Photo: File Photos

Afghan Migrants Drown As Boat Capsizes Off Panama               

VANCOUVER, CANADA – Five migrants were dead with search ongoing for another missing individual after a boat capsized off Panama in the Caribbean sea on Wednesday, February 14.

According to the Associated Press, the Public Safety Ministry of Panama reported on Thursday that the boat was transporting 27 people most of whom were migrants from Afghanistan. The boat capsized near the Guna Yala Indigenous area, trying to avoid the Darien Gap, which is considered a dangerous land route for migrants and human traffickers.      

Among the casualties were also two women and a child.

The ministry highlighted that adverse weather conditions, particularly during this time of the year, often contribute to accidents, especially in illegal attempts at migrant smuggling.
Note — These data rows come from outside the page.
(* ===== verification/RingBufferSpec.v ===== *)
(** * Ring buffer: correctness

    [layout] is the abstract state: the vended spans in the order in which
    they were vended lie end to end from [tail] to [head], or from [tail] to
    some point near the end and then from the start to [head]. *)

From stdpp Require Import relations.
From S2P Require Import Prelude Math ByteOrder Memory ByteBuf ByteBufSpec RingBuffer.
Import ByteBuf RingBuffer.

Local Open Scope Z_scope.

(** ** Layouts *)

(** A span is an offset and a length. *)
Definition span : Type := Z * Z.

Fixpoint chain (from : Z) (l : list span) (to : Z) : Prop :=
  match l with
  | [] => from = to
  | (o, n) :: l => o = from /\ 0 < n /\ chain (from + n) l to
  end.

Inductive layout (cap : Z) : Z -> Z -> list span -> Prop :=
| straight t h live : 0 <= t -> chain t live h -> h <= cap -> layout cap t h live
| wrapped t h hi lo w :
    chain t hi w -> w <= cap -> chain 0 lo h -> 0 < h < t -> layout cap t h (hi ++ lo).

Definition apart (x y : span) : Prop := x.1 + x.2 <= y.1 \/ y.1 + y.2 <= x.1.

(** Where [tail] is after the spans [pre] are given back. *)
Definition tail_after (t : Z) (pre : list span) : Z := foldl (fun _ x => x.1 + x.2) t pre.

Lemma chain_le a l b : chain a l b -> a <= b.
Proof. revert a. induction l as [| [o n] l IH]; cbn; [lia |]. intros a (-> & Hn & H). apply IH in H. lia. Qed.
Video footage released by government authorities showed migrant bodies alongside the overturned boat on rocky coastlines.      
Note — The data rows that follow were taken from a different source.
(** The loop ends at some slot [y] whose successor is free or at home, with
    the multiset of the other slots unchanged. *)
Lemma remove_loop_spec t : forall fuel s x,
  (t < fuel)%nat -> Z.of_nat t < n - 1 ->
  zlength s = n -> robin_hood s ->
  ~ occupied (at_pos s (x + 1 + Z.of_nat t)) ->
  exists s' y,
    remove_loop fuel (2 ^ k - 1) s (x mod n) = Some (s', y mod n)
    /\ x <= y <= x + Z.of_nat t
    /\ zlength s' = n /\ robin_hood s'
    /\ (occupied (at_pos s' (y + 1)) -> distance (y + 1) (at_pos s' (y + 1)) = 0)
    /\ slot_set s' (y mod n) empty_entry ≡ₚ slot_set s (x mod n) empty_entry
    /\ (forall z, x <= z < y -> at_pos s' z = at_pos s (z + 1))
    /\ (forall z, (forall i, x <= i < y -> z mod n <> i mod n) -> at_pos s' z = at_pos s z)
    /\ (forall z, x < z <= y -> occupied (at_pos s z)).
Proof.
  pose proof ring_size_pos as Hn.
  induction t as [| t IH]; intros fuel s x Hf Ht Hl HR Hz;
    (destruct fuel as [| fuel]; [lia |]); rewrite remove_step; cbv zeta;
    set (v := at_pos s (x + 1));
    (destruct (Z.eqb_spec (hash_code v) 0) as [Ev | Ev];
     [exists s, x; split_and!; auto; try lia; intros Ho; elim (Ho Ev) |]).
  - elim Hz. replace (x + 1 + Z.of_nat 0) with (x + 1) by lia. exact Ev.
  - destruct (Z.eqb_spec (distance (x + 1) v) 0) as [Ed | Ed].
    { exists s, x; split_and!; auto; lia. }
    pose proof (distance_range (x + 1) v) as Hdr.
    destruct (IH fuel (slot_set s (x mod n) v) (x + 1))
      as (s' & y & -> & Hy & Hl' & HR' & Hend & HP & Hshift & Hframe & Hocc); try lia.
    + rewrite slot_set_length. assumption.
    + apply robin_hood_shift; auto. fold v. lia.
    + rewrite at_pos_set by assumption. rewrite (proj2 (Z.eqb_neq _ _)).
      * replace (x + 1 + 1 + Z.of_nat t) with (x + 1 + Z.of_nat (S t)) by lia. assumption.
      * intros Heq. apply (position_ne x 0 (2 + Z.of_nat t)); [lia | lia |].
        rewrite Z.add_0_r, <- Heq. f_equal. lia.
    + assert (forall j, 1 <= j < n -> (x + j) mod n <> x mod n) as Hne.
      { intros j Hj. rewrite <- (Z.add_0_r x) at 2. apply position_ne; lia. }
      exists s', y. split; [reflexivity |]. split_and!; auto; try lia.
      * rewrite HP. apply (insert_move_perm _ _ _ _ v (at_pos s x)).
        -- intros Heq. apply (Hne 1); [lia |].
           pose proof (Z.mod_pos_bound x n ltac:(lia)).
           pose proof (Z.mod_pos_bound (x + 1) n ltac:(lia)). lia.
        -- apply at_pos_lookup. assumption.
        -- apply at_pos_lookup. assumption.
      * intros z Hzr. destruct (Z.eq_dec z x) as [-> | Hzx].
        -- rewrite Hframe.
           ++ rewrite at_pos_set, Z.eqb_refl by assumption. reflexivity.
           ++ intros i Hi. replace i with (x + (i - x)) by lia. apply not_eq_sym, Hne. lia.
        -- rewrite Hshift, at_pos_set by (assumption || lia).
           replace (z + 1) with (x + (z + 1 - x)) at 1 by lia.
           rewrite (proj2 (Z.eqb_neq _ _)) by (apply Hne; lia). reflexivity.
      * intros z Hz'. rewrite Hframe.
        -- rewrite at_pos_set by assumption.
           rewrite (proj2 (Z.eqb_neq _ _)) by (apply Hz'; lia). reflexivity.
        -- intros i Hi. apply Hz'. lia.
      * intros z Hzr. destruct (Z.eq_dec z (x + 1)) as [-> |]; [exact Ev |].
        specialize (Hocc z ltac:(lia)). rewrite at_pos_set in Hocc by assumption.
        replace z with (x + (z - x)) in Hocc at 1 by lia.
        rewrite (proj2 (Z.eqb_neq _ _)) in Hocc by (apply Hne; lia). exact Hocc.
Qed.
According to Panama’s Public Safety Minister Juan Pino, the boat belonged to the Clan Del Golfo, a migrant smuggling network based in Colombia.            
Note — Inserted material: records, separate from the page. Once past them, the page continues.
(** Deleting the entry under the iterator leaves exactly the rest of the
    window to visit, the limit adjusted when a visited entry moved into it. *)
Lemma delete_window k s s' i y limit :
  1 <= k <= 63 -> 0 <= i < limit -> limit <= 2 ^ k -> i <= y < i + 2 ^ k - 1 ->
  shifted_back k s s' i y ->
  to_visit s' i (if (y mod 2 ^ k <? i) || (limit <=? y mod 2 ^ k) then limit - 1 else limit)
  = to_visit s (i + 1) limit.
Proof.
  intros Hk Hi Hl Hy (Hsh & Hemp & Hfr & _).
  assert (forall z, 0 <= z < 2 ^ k -> forall t, at_pos k t z = slot_at t z) as Hat
    by (intros z Hz t; unfold at_pos; now rewrite Z.mod_small by lia).
  assert (((y mod 2 ^ k <? i) || (limit <=? y mod 2 ^ k)) = (limit <=? y)) as ->.
  { destruct (Z.lt_ge_cases y (2 ^ k)).
    - rewrite (Z.mod_small y) by lia. zcase; reflexivity.
    - replace (y mod 2 ^ k) with (y - 2 ^ k); [zcase; reflexivity |].
      apply (Z.mod_unique y (2 ^ k) 1); lia. }
  destruct (Z.leb_spec limit y) as [Hc | Hc].
  - rewrite (to_visit_shift s s' 1 i (limit - 1)); [f_equal; lia |].
    intros z Hz. rewrite <- !Hat by lia. apply Hsh. lia.
  - rewrite (to_visit_split s' i y limit), (to_visit_cons s' y limit) by lia.
    rewrite decide_False by (rewrite <- Hat, Hemp by lia; unfold occupied; cbn; lia).
    rewrite (to_visit_shift s s' 1 i y)
      by (intros z Hz; rewrite <- !Hat by lia; apply Hsh; lia).
    rewrite (to_visit_shift s s' 0 (y + 1) limit), !Z.add_0_r.
    + symmetry. apply to_visit_split. lia.
    + intros z Hz. rewrite Z.add_0_r, <- !Hat by lia. apply Hfr. intros q Hq.
      rewrite !Z.mod_small by lia. lia.
Qed.

Section foreach.
Context {C : Type} (callback : C -> aws_hash_element -> Z * aws_common_error * C).

(** The specification: the callback folded over a list of entries; the
    status, the entries it asked to delete, and the final context. *)
Fixpoint visit (es : list hash_table_entry) (ctx : C)
    : op_result * list hash_table_entry * C :=
  match es with
  | [] => (AWS_OP_SUCCESS, [], ctx)
  | e :: es =>
      let '(rv, last_error, ctx) := callback ctx (element e) in
      if flag rv AWS_COMMON_HASH_TABLE_ITER_ERROR then
        (AWS_OP_ERR (if decide (last_error = AWS_ERROR_SUCCESS) then AWS_ERROR_UNKNOWN
                     else last_error), [], ctx)
      else
        let deleted := if flag rv AWS_COMMON_HASH_TABLE_ITER_DELETE then [e] else [] in
        if flag rv AWS_COMMON_HASH_TABLE_ITER_CONTINUE then
          let '(r, ds, ctx) := visit es ctx in (r, deleted ++ ds, ctx)
        else (AWS_OP_SUCCESS, deleted, ctx)
  end.

Definition is_deleted (st : hash_table_state) (ds : list hash_table_entry) (q : Z) : bool :=
  existsb (fun e => s_hash_keys_eq st q (key_of e)) ds.

(** From [st] to [st'] exactly the entries [ds] left the table. *)
Definition deleted_from (st : hash_table_state) (ds : list hash_table_entry)
    (st' : hash_table_state) : Prop :=
  table_ok st' /\ same_callbacks st st' /\ ds ++ entries st' ≡ₚ entries st
  /\ forall q, lookup st' q = if is_deleted st ds q then None else lookup st q.

Lemma deleted_none st : table_ok st -> deleted_from st [] st.
Proof. intros Hok. split_and!; auto with aws. Qed.

Lemma deleted_trans st ds1 st1 ds2 st2 :
  deleted_from st ds1 st1 -> deleted_from st1 ds2 st2 -> deleted_from st (ds1 ++ ds2) st2.
Proof.
  intros (_ & Hcb1 & HP1 & HL1) (Hok2 & Hcb2 & HP2 & HL2). split_and!; auto.
  - destruct Hcb1, Hcb2. constructor; congruence.
  - now rewrite <- app_assoc, HP2.
  - intros q. rewrite HL2, HL1. unfold is_deleted, s_hash_keys_eq.
    rewrite existsb_app, (same_eq _ _ Hcb1).
    destruct (existsb _ ds1), (existsb _ ds2); reflexivity.
Qed.

Lemma next_element_spec st it start :
  start <= iter_limit it ->
  let it' := s_get_next_element st it start in
  iter_limit it' = iter_limit it /\
  ((aws_hash_iter_done it' = true /\ to_visit (slots st) start (iter_limit it) = [])
   \/ (aws_hash_iter_done it' = false /\ start <= iter_slot it' < iter_limit it
       /\ occupied (slot_at (slots st) (iter_slot it'))
       /\ iter_element it' = element (slot_at (slots st) (iter_slot it'))
       /\ to_visit (slots st) start (iter_limit it)
          = slot_at (slots st) (iter_slot it')
              :: to_visit (slots st) (iter_slot it' + 1) (iter_limit it))).
Proof.
  intros Hs. unfold s_get_next_element, aws_hash_iter_done.
  pose proof (next_filled_spec _ (slots st) start (iter_limit it) (le_n _)) as H.
  destruct (next_filled _ _ _ _) as [j |]; cbn.
  - destruct H as (Hj & Ho & Htv). split; [reflexivity |]. right. split_and!; auto; lia.
  - split; [reflexivity |]. left. split; [apply Z.eqb_refl | exact H].
Qed.

(** One deletion through the iterator. *)
Lemma iter_delete_spec k st it destroy_contents {CB : KeyCallbacks (hash_fn st) (equals_fn st)} :
  ring_ok k st -> table_ok st -> 0 <= iter_slot it < iter_limit it -> iter_limit it <= 2 ^ k ->
  occupied (slot_at (slots st) (iter_slot it)) ->
  exists events st' it', aws_hash_iter_delete st it destroy_contents = Some (events, st', it')
    /\ ring_ok k st' /\ deleted_from st [slot_at (slots st) (iter_slot it)] st'
    /\ events = (if destroy_contents then remove_events st (iter_element it) else [])
    /\ u64 (iter_slot it' + 1) = iter_slot it /\ iter_slot it <= iter_limit it' <= iter_limit it
    /\ to_visit (slots st') (iter_slot it) (iter_limit it')
       = to_visit (slots st) (iter_slot it + 1) (iter_limit it).
Proof.
  intros Hring Hok Hi Hl Ho. pose proof (ring_k _ _ Hring) as Hk.
  pose proof (ring_size_pos k Hk). pose proof (ring_size_u64 k Hk).
  destruct (remove_slot_spec k st (iter_slot it) Hring Hok ltac:(lia) Ho)
    as (st' & y & Heq & Hy & Hring' & Hok' & Hcb & _ & HP & Hsh & _ & HL).
  unfold aws_hash_iter_delete. rewrite Heq. eexists _, st', _. split; [reflexivity |].
  pose proof (delete_window k _ _ _ _ _ Hk Hi Hl Hy Hsh) as Hw. cbn [iter_slot iter_limit].
  rewrite (u64_small (iter_limit it - 1)) by (unfold is_u64; lia).
  split_and!; auto.
  - split_and!; auto. intros q. rewrite HL. cbn. now rewrite orb_false_r.
  - unfold u64. rewrite Zplus_mod_idemp_l. rewrite Z.sub_add. apply Z.mod_small. lia.
  - destruct (_ || _); lia.
  - destruct (_ || _); lia.
Qed.

Lemma foreach_loop_spec k fuel : forall st it start ctx
    {CB : KeyCallbacks (hash_fn st) (equals_fn st)},
  ring_ok k st -> table_ok st -> 0 <= start <= iter_limit it -> iter_limit it <= 2 ^ k ->
  (length (to_visit (slots st) start (iter_limit it)) <= fuel)%nat ->
  let '(r, ds, ctx') := visit (to_visit (slots st) start (iter_limit it)) ctx in
  exists st', foreach_loop callback fuel st (s_get_next_element st it start) ctx
              = Some (r, st', ctx')
    /\ deleted_from st ds st'.
Proof.
  induction fuel as [| fuel IH]; intros st it start ctx CB Hring Hok Hs Hl Hf;
    (destruct (next_element_spec st it start ltac:(lia))
       as (Hlim & [(Hd & Hn) | (Hd & Hi & Ho & He & Hn)]);
     set (it' := s_get_next_element st it start) in *; cbn [foreach_loop]; rewrite Hd, Hn in *;
     [eexists; split; [reflexivity | now apply deleted_none] |]); [cbn in Hf; lia |].
  cbn [visit length] in *. rewrite He. destruct (callback ctx _) as [[rv err] ctx1].
  destruct (flag rv AWS_COMMON_HASH_TABLE_ITER_ERROR).
  { eexists. split; [reflexivity | now apply deleted_none]. }
  pose proof (ring_size_u64 k (ring_k _ _ Hring)). rewrite <- Hlim in *.
  destruct (flag rv AWS_COMMON_HASH_TABLE_ITER_DELETE).
  - destruct (iter_delete_spec k st it' false Hring Hok ltac:(lia) Hl Ho)
      as (ev & st1 & it1 & -> & Hring1 & Hdel & _ & Hu & Hle & Htv).
    destruct (flag rv AWS_COMMON_HASH_TABLE_ITER_CONTINUE).
    + pose proof Hdel as (Hok1 & Hcb & _).
      specialize (IH st1 it1 (iter_slot it') ctx1 (same_callbacks_class _ _ Hcb CB) Hring1 Hok1
        ltac:(lia) ltac:(lia)). rewrite Htv in IH. specialize (IH ltac:(lia)).
      destruct (visit _ _) as [[r ds] ctx2]. destruct IH as (st' & Heq & Hdel').
      exists st'. unfold aws_hash_iter_next. rewrite Hu. split; [exact Heq |].
      now apply (deleted_trans st _ st1).
    + exists st1. split; [reflexivity | exact Hdel].
  - destruct (flag rv AWS_COMMON_HASH_TABLE_ITER_CONTINUE).
    + unfold aws_hash_iter_next. rewrite u64_small by (unfold is_u64; lia).
      specialize (IH st it' (iter_slot it' + 1) ctx1 CB Hring Hok ltac:(lia) Hl ltac:(lia)).
      destruct (visit _ _) as [[r ds] ctx2]. exact IH.
    + eexists. split; [reflexivity | now apply deleted_none].
Qed.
Migration routes from South America to the US and Canada were used for years by Latin Americans pushed by violence, crimes, drugs, and poor economies to seek better lives.

In the past two years, however, thousands of refugees and migrants from Afghanistan have found their way to Brazil, from where they join South Americans at the hands of smugglers to US-Mexico borders. Some make their way to Canada.

The Darien Gap, a jungle-covered region between Colombia and Panama, takes more than  a week or more to traverse on foot. However, continued migration have left behind more permanent walking trails which added to informal systems of support have brought the the journey to about three days for those who can afford.      

In 2023, more than half a million migrants travelled the gap, twice the number in previous years.

In the wake of the Taliban’s takeover of Afghanistan, Brazil announced that it would issue humanitarian visas to Afghans who needed protection. Many Afghans in Pakistan and Iran used those visas to reach Brazil and then illegally go to North America where tens of thousands of their countrymen and women have resettled.

According to immigration authorities in Panama, 326 Afghans passed through the Darien only in January 2024. The number of Afghans entering Panama has doubled since 2022, from 2220 to 4267.